On Tuesday, a contentious mayoral contest ended in a decisive primary victory for challenger Justin Elicker, who is set to replace three-term incumbent Toni Harp this January. Following a divisive campaign, both candidates voiced their commitment to unity in speeches to their supporters on election night.

The race for the city’s top office, which began in January, has ramped up in the past few months. In debates, the candidates have clashed over New Haven’s financial accountability, the city’s education system and accusations of corruption in the Harp administration. Off the debate stage, campaign rhetoric grew combative. In the months leading up to the primary, Harp’s campaign accused Elicker’s wife of conspiring with U.S. President Donald Trump’s Justice Department and published attack advertisements comparing Elicker himself to the president.

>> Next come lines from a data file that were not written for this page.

Lemma writeOne_eq limits now st keys id g p :
  writeOne limits now st keys id g p =
  (appended now (stamp id (pending.record p))
     (opened limits now st keys (stamp id (pending.record p)) g),
   pending.set_result (written limits st keys id p) p).
Proof.
  unfold writeOne, written, opened. rewrite cloneRecord_id.
  fold (stamp id (pending.record p)). rewrite openingOf_stamp.
  change (Rec.IsCommit (stamp id (pending.record p))) with (Rec.IsCommit (pending.record p)).
  destruct (Rec.IsCommit (pending.record p)); [|unfold appended; by rewrite closeFanOut_fields].
  destruct (openingOf _ _) as [o|]; [|unfold appended; by rewrite closeFanOut_fields].
  destruct (apply limits o) as [[media durable] applied]. simpl.
  unfold appended. by rewrite closeFanOut_fields.
Qed.

Lemma opened_current limits now st keys r g :
  GroupState.CurrentEpoch st = memoryGroup.currentEpoch g →
  (Rec.IsCommit r = true → is_Some (openingOf r keys)) →
  memoryGroup.currentEpoch (opened limits now st keys r g) =
  if Rec.IsCommit r then u64 (memoryGroup.currentEpoch g + 1) else memoryGroup.currentEpoch g.
Proof.
  intros Hst Ho. unfold opened. destruct (Rec.IsCommit r); [|done].
  destruct (Ho eq_refl) as [o ->]. destruct (apply limits o) as [[??]?]. simpl. by rewrite Hst.
Qed.

(** The row of the current epoch after a write, and the wrap count it announces. *)
Lemma opened_epoch_row limits now st keys r g :
  GroupState.CurrentEpoch st = memoryGroup.currentEpoch g →
  0 <= memoryGroup.currentEpoch g < two64 →
  is_Some (memoryGroup.epochs g !! memoryGroup.currentEpoch g) →
  (Rec.IsCommit r = true → is_Some (openingOf r keys)) →
  let g' := opened limits now st keys r g in
  epochRow.expectedWrapCount <$> memoryGroup.epochs g' !! memoryGroup.currentEpoch g' =
  Some (if Rec.IsCommit r then announcedWraps r
        else default 0 (epochRow.expectedWrapCount <$>
                          memoryGroup.epochs g !! memoryGroup.currentEpoch g)).
Proof.
  intros Hst Hr Hrow Ho g'. unfold g'. rewrite opened_current by done. unfold opened.
  destruct (Rec.IsCommit r); [|by destruct Hrow as [row ->]].
  destruct (Ho eq_refl) as [o Ho']. rewrite Ho'.
  destruct (apply limits o) as [[media durable] applied].
  rewrite openEpoch_lookup, Hst by by rewrite Hst. rewrite decide_True by done. simpl.
  rewrite (opening_announces _ _ _ Ho'). by destruct (_ && _).
Qed.

Lemma opened_fields limits now st keys r g :
  (Rec.IsCommit r = true → is_Some (openingOf r keys)) →
  let g' := opened limits now st keys r g in
  memoryGroup.records g' = memoryGroup.records g ∧
  memoryGroup.claims g' = memoryGroup.claims g ∧
  memoryGroup.senders g' = memoryGroup.senders g ∧
  memoryGroup.recovery g' = memoryGroup.recovery g ∧
  memoryGroup.commits g' =
    (if Rec.IsCommit r then <[Rec.Epoch r := commitRow.mk (Rec.Epoch r) (Rec.RecordId r) r]>
                              (memoryGroup.commits g) else memoryGroup.commits g) ∧
  memoryGroup.epochComplete g' = (if Rec.IsCommit r then false else memoryGroup.epochComplete g) ∧
  memoryGroup.nextRecordId g' = memoryGroup.nextRecordId g ∧
  memoryGroup.closed g' = memoryGroup.closed g ∧
  memoryGroup.groupId g' = memoryGroup.groupId g.
Proof.
  intros Ho g'. unfold g', opened. destruct (Rec.IsCommit r); [|done].
  destruct (Ho eq_refl) as [o ->]. by destruct (apply limits o) as [[media durable] applied].
Qed.

Lemma writeOne_view limits now st keys id g r :
  GroupState.CurrentEpoch st = memoryGroup.currentEpoch g →
  0 <= memoryGroup.currentEpoch g < two64 →
  is_Some (memoryGroup.epochs g !! memoryGroup.currentEpoch g) →
  (Rec.IsCommit r = true → is_Some (openingOf r keys)) →
  let g' := appended now r (opened limits now st keys r g) in
  ∃ row, recordRow.record row = r ∧ recordRow.createTime row = now ∧
    memoryGroup.records g' = memoryGroup.records g ++ [row] ∧
    view_at (u64 (id + 1)) g' =
      step_view (view_at id g) row ∧
    is_Some (memoryGroup.epochs g' !! memoryGroup.currentEpoch g') ∧
    memoryGroup.epochs g' = memoryGroup.epochs (opened limits now st keys r g) ∧
    memoryGroup.nextRecordId g' = memoryGroup.nextRecordId g ∧
    memoryGroup.closed g' = memoryGroup.closed g ∧
    memoryGroup.groupId g' = memoryGroup.groupId g.
Proof.
  intros Hst Hr Hrow Ho g'. unfold g', appended.
  pose proof (opened_epoch_row limits now st keys r g Hst Hr Hrow Ho) as Hexp. simpl in Hexp.
  pose proof (opened_current limits now st keys r g Hst Ho) as Hcur.
  destruct (opened_fields limits now st keys r g Ho) as (Hrs & Hcl & Hse & Hre & Hco & Hec & Hnx & Hcd & Hgi).
  assert (is_Some (memoryGroup.epochs (opened limits now st keys r g) !!
    memoryGroup.currentEpoch (opened limits now st keys r g))) as Hrow'.
  { eapply fmap_is_Some. rewrite Hexp. eauto. }
  rewrite (closeFanOut_fields r (opened limits now st keys r g)).
  rewrite (closeFanOut_complete _ _ Hrow'), Hexp.
  clear g'. set (g1 := opened limits now st keys r g) in *. clearbody g1.
  exists (rowOf now r (memoryGroup.mediaTtlSeconds g1) (memoryGroup.durableTtlSeconds g1)
            (memoryGroup.policyVersion g1)).
  split; [done|]. split; [done|]. split; [simpl; by rewrite Hrs|]. split; [|simpl; auto].
  unfold view_at, step_view. simpl. rewrite Hexp, Hcur, Hcl, Hse, Hre, Hco, Hec. reflexivity.
Qed.

(** ** The gates against the group as it grows *)

(** [gate] reads a group frozen before the batch and what the batch established so far; that is the
    gate against the group the writes have already reached. *)
Record grown (g : memoryGroup.t) (hw : gmap (list Z) Z) (pn : gmap (list Z) slice)
    (g' : memoryGroup.t) : Prop := Grown {
  grown_commits : memoryGroup.commits g' = memoryGroup.commits g;
  grown_epoch : memoryGroup.currentEpoch g' = memoryGroup.currentEpoch g;
  grown_complete : memoryGroup.epochComplete g = true → memoryGroup.epochComplete g' = true;
  grown_senders : ∀ h, senderRow.lastStreamIndex <$> memoryGroup.senders g' !! h =
      match hw !! h with
      | Some l => Some l
      | None => senderRow.lastStreamIndex <$> memoryGroup.senders g !! h
      end;
  grown_pins : ∀ h, octets <$> (recoveryRow.verifyPub <$> memoryGroup.recovery g' !! h) =
      octets <$> match pn !! h with
      | Some k => Some k
      | None => recoveryRow.verifyPub <$> memoryGroup.recovery g !! h
      end }.

Lemma grown_refl g : grown g ∅ ∅ g.
Proof. by split. Qed.

Lemma gate_grown g hw pn g' st r keys :
  grown g hw pn g' → gate g st r keys hw pn = gate g' st r keys ∅ ∅.
Proof.
  intros [Hc He Hco Hs Hp]. unfold gate. rewrite Hc. rewrite !lookup_empty, Hs.
  destruct (recoveryTagOf r) as [tag|]; [|done].
  set (h := octets (RecoveryTag.Handle tag)) in *. specialize (Hp h). rewrite lookup_empty.
  repeat (case_match; [done|]). revert Hp. unfold bytes_Equal.
  destruct (pn !! h) as [k|], (memoryGroup.recovery g' !! h) as [k'|],
    (memoryGroup.recovery g !! h) as [k''|]; simpl;
    intros Hp; try discriminate Hp; try (injection Hp as Hp; rewrite Hp); done.
Qed.

(** What a record that passes the gate is: admissible in the group's view, and, for a commit, the
    bearer of a well-formed opening. *)
Lemma gate_admissible g st id r keys :
  GroupState.CurrentEpoch st = memoryGroup.currentEpoch g →
  (GroupState.EpochComplete st = true → memoryGroup.epochComplete g = true) →
  memoryGroup.commits g ≠ ∅ →
  gate g st r keys ∅ ∅ = REASON_OK → validateRecord r = None →
  admissible (view_at id g) (stamp id r) ∧
  (Rec.IsCommit r = true →
     wellFormedEpochAttachment r (u64 (memoryGroup.currentEpoch g + 1)) keys = true).
Proof.
  unfold gate. intros Hst Hco Hfd H Hv. rewrite !lookup_empty in H. rewrite Hst in H.
  destruct (Rec.IsCommit r && bool_decide _) eqn:E1; [done|].
  destruct (negb (Rec.Epoch r =? _)) eqn:E2; [done|].
  destruct (negb (GroupState.EpochComplete _) && _) eqn:E3; [done|].
  destruct (negb (Bool.eqb _ _)) eqn:E4; [done|].
  destruct (Rec.IsCommit r && negb _) eqn:E5; [done|].
  destruct (match _ <$> _ with Some _ => _ | None => _ end) eqn:E6; [done|].
  apply negb_false_iff in E2, E4. apply Z.eqb_eq in E2. apply Bool.eqb_prop in E4.
  split; [|by intros Hc; rewrite Hc in E5; destruct (wellFormedEpochAttachment _ _ _)].
  split; autorewrite with server_rw; try done.
  - apply andb_false_iff in E3. rewrite !negb_false_iff in E3. destruct E3; simpl; auto.
  - intros Hc. change (Rec.IsCommit r = true) in Hc. rewrite Hc in E1. simpl in E1.
    apply bool_decide_eq_false, eq_None_not_Some in E1. done.
  - intros l Hl. unfold last_index in Hl. simpl in Hl, E6. rewrite Hl in E6. by reflect_bools.
  - intros tag pin Ht Hp. rewrite Ht, lookup_empty in H. simpl in H, Hp. rewrite Hp in H. simpl in H.
    destruct (bytes_Equal _ _) eqn:E7; [|done]. by apply bytes_Equal_spec in E7.
Qed.

(** ** Custody *)

Lemma custody_ext g g' :
  memoryGroup.epochs g' = memoryGroup.epochs g →
  memoryGroup.currentEpoch g' = memoryGroup.currentEpoch g → custody g → custody g'.
Proof. intros He Hc [Hd Hp Hr]. split; rewrite ?He, ?Hc; auto. Qed.

Lemma is_key_not_nil k : is_key k → k ≠ None.
Proof. unfold is_key, len. intros H ->. done. Qed.

Lemma openEpoch_custody now st o media durable r g :
  custody g → GroupState.CurrentEpoch st = memoryGroup.currentEpoch g →
  memoryGroup.currentEpoch g + 1 < two64 →
  is_key (epochOpening.WriteKey o) → is_key (epochOpening.ReadKey o) →
  epochOpening.ExpectedWrapCount o ≠ 0 →
  custody (openEpoch now st o media durable r g).
Proof.
  intros [Hdom Hpos Hrow] Hst Hb Hw Hr Hn.
  assert (u64 (memoryGroup.currentEpoch g + 1) = memoryGroup.currentEpoch g + 1) as Hu
    by (apply u64_small; lia).
  assert (∀ e, memoryGroup.epochs (openEpoch now st o media durable r g) !! e = _) as Hl
    by (intros e; apply openEpoch_lookup; rewrite Hst; lia).
  assert (memoryGroup.currentEpoch (openEpoch now st o media durable r g) =
          memoryGroup.currentEpoch g + 1) as Hc by (simpl; by rewrite Hst).
  split.
  - intros e. rewrite Hl, Hc, Hst, Hu. case_decide; [subst; split; [lia|eauto]|].
    rewrite fmap_is_Some, Hdom. lia.
  - lia.
  - intros e row. rewrite Hl, Hc, Hst, Hu. case_decide as E.
    + rewrite (proj2 (Z.ltb_ge e _)) by lia. simpl. intros [= <-]. simpl.
      split; [done|]. split; [done|]. split; [done|lia].
    + rewrite fmap_Some. intros (row0 & H0 & ->). destruct (Hrow _ _ H0) as (He & Hk & Hwk & Hwn).
      assert (is_Some (memoryGroup.epochs g !! e)) as Hd by eauto. apply Hdom in Hd.
      destruct (bool_decide (epochRow.writeKey row0 = None)) eqn:Eb;
        [apply bool_decide_eq_true in Eb | clear Eb].
      { split; [done|]. split; [auto|]. split; [|auto]. intros ?. exfalso.
        eapply is_key_not_nil; [|exact Eb]. apply Hwk. lia. }
      destruct (e <? memoryGroup.currentEpoch g) eqn:E1; [|destruct (e =? _) eqn:E2];
        reflect_bools; simpl; (split; [done|]; split; [done|]; split; [intros; first [lia | apply Hwk; lia]|]);
        intros; first [done | lia].
Qed.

“As far as this race goes, we’re pretty proud of it. There was a bit of mudslinging on either side and the campaign sometimes got heated because there was a lot of passion — on our part and for our supporters as well as with Justin’s supporters,” Harp campaign manager Ed Corey told the News. “But at the end of the day, as the mayor said, we’re all Democrats, so at this point we’re just focused on finishing out our celebrating as a team and then she’s gonna be back to work until her term is over.”

The Harp campaign’s first attack advertisement linked Elicker to Trump, accusing both men of “overconfidence and incompetence.” Released at a Democratic mayoral candidate forum in May, the advertisement features speech bubbles from Trump and Elicker, who were pictured alongside anonymous hands holding money. Trump’s speech bubble features the text “I’m going to build a wall and Mexico’s going to pay for it…,” and Elicker’s asserts, “When I become mayor, I’m going to make Yale give the City of New Haven $50 million…”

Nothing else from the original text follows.